Greek two-year notes dropped, erasing an earlier advance made after Mr Papandreou’s victory paved the way for the country to implement austerity measures needed to receive further aid.
Mr Papandreou reshuffled his cabinet and sought the approval of the chamber after fending off a revolt within his socialist Pasok party last week.
Bill O’Neill, chief investment officer of Merrill Lynch Wealth Management, said yesterday that he does not see an “imminent” situation where a Greek default is likely.
He predicted that a three-year programme will be put in place to fund Greece until 2014. – (Additional reporting: Bloomberg)
Portuguese rescue bonds €3 billion sold by EU bailout fund
THE EUROPEAN Union’s bailout fund sold €3 billion worth of Portugal rescue bonds in its second debt offering this month.

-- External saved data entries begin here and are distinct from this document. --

(** The handshake gate: on a session that has not completed the
    handshake, a valid request other than "initialize", "server/discover" or
    one with "_meta" gets the error -32600 "session not initialized"; no
    handler runs (the tracer is told nothing, the rest of the server and the
    session are untouched). *)
Theorem uninitialized_refused srv s req h r h' :
  wf_msg req -> mcp_message_kind (Some req) = MCP_MSG_REQUEST -> IdSet.inv (ids s) -> rest_inv (rest srv) ->
  mcp_message_validate (Some req) = (MCP_OK, 0) -> initialized s = false -> exempt req = false ->
  mcp_server_dispatch logger (Some srv) (Some s) (Some req) true h = (r, h') ->
  exists o, r = Some (inr o) /\ refused_with srv s req h h' (-32600) (cs "session not initialized") o.
Proof.
  intros Hw Hk Hi HR' Hv Hini Hex H. assert (gate s req = false) as Hg by (unfold gate; by rewrite Hini, Hex).
  destruct (dispatch_cases logger _ _ _ _ _ _ H Hw Hk Hi HR') as (o & -> & [Hc|Hc]); exists o; (split; [done|]).
  - eapply refused_same; [done| |done]. intros code text Hr. destruct Hr; [congruence|by split|congruence..].
  - destruct Hc as (? & ? & ? & ? & (? & ? & _ & _ & ? & _) & _). congruence.
Qed.

(** No request id is served twice: a valid request that passes the gate
    and repeats an id of the session gets the error -32600 "duplicate request
    id", and no handler runs. *)
Theorem duplicate_refused srv s req x h r h' :
  wf_msg req -> mcp_message_kind (Some req) = MCP_MSG_REQUEST -> IdSet.inv (ids s) -> rest_inv (rest srv) ->
  mcp_message_validate (Some req) = (MCP_OK, 0) -> gate s req = true ->
  request_id req = Some x -> x ∈ IdSet.contents (ids s) ->
  mcp_server_dispatch logger (Some srv) (Some s) (Some req) true h = (r, h') ->
  exists o, r = Some (inr o) /\ refused_with srv s req h h' (-32600) (cs "duplicate request id") o.
Proof.
  intros Hw Hk Hi HR' Hv Hg Hx Hin H.
  destruct (dispatch_cases logger _ _ _ _ _ _ H Hw Hk Hi HR') as (o & -> & [Hc|Hc]); exists o; (split; [done|]).
  - eapply refused_same; [done| |done]. intros code text Hr. destruct Hr as [| |y|y]; [congruence|congruence|by split|]. simplify_eq. done.
  - destruct Hc as (? & ? & ? & ? & (? & y & _ & _ & _ & ? & ? & _) & _). simplify_eq. done.
Qed.
End claims.

(** ** A server without handlers

    The last line of [mcp_server_route_request], which answers every method
    no handler knows, as a router of its own. *)
Definition unknown_method (logger : option mcp_log_level_t) (srv : mcp_server_t unit) (s : mcp_session_t) (req : mcp_message_t) (method : bytes)
    : M (option mcp_message_t * mcp_server_t unit * mcp_session_t) :=
  resp <- err_resp req MCP_RPC_METHOD_NOT_FOUND (cs "unknown method") ;;
  ret (resp, dlogf_srv logger MCP_LOG_WARN (cs "event=unknown_method method=" ++ method) srv, s).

The European Financial Stability Facility (EFSF) notes due December 2016 were priced to yield six basis points more than the benchmark swap rate. That is the same spread the EFSF offered on 5½-year notes it sold in January. The EFSF has an AAA rating and has raised €10 billion to fund bailouts of Portugal and Ireland. “Investors are focused on safe havens” and the EFSF bonds “enjoy the guarantee of Germany, France and other core governments,” said Christophe Herpet, a senior portfolio manager at AXA Investment Managers
The EFSF hired BNP Paribas, Goldman Sachs and Royal Bank of Scotland to manage the sale. The banks received over €7 billion of orders in two hours, EFSF said in the statement. – (Bloomberg)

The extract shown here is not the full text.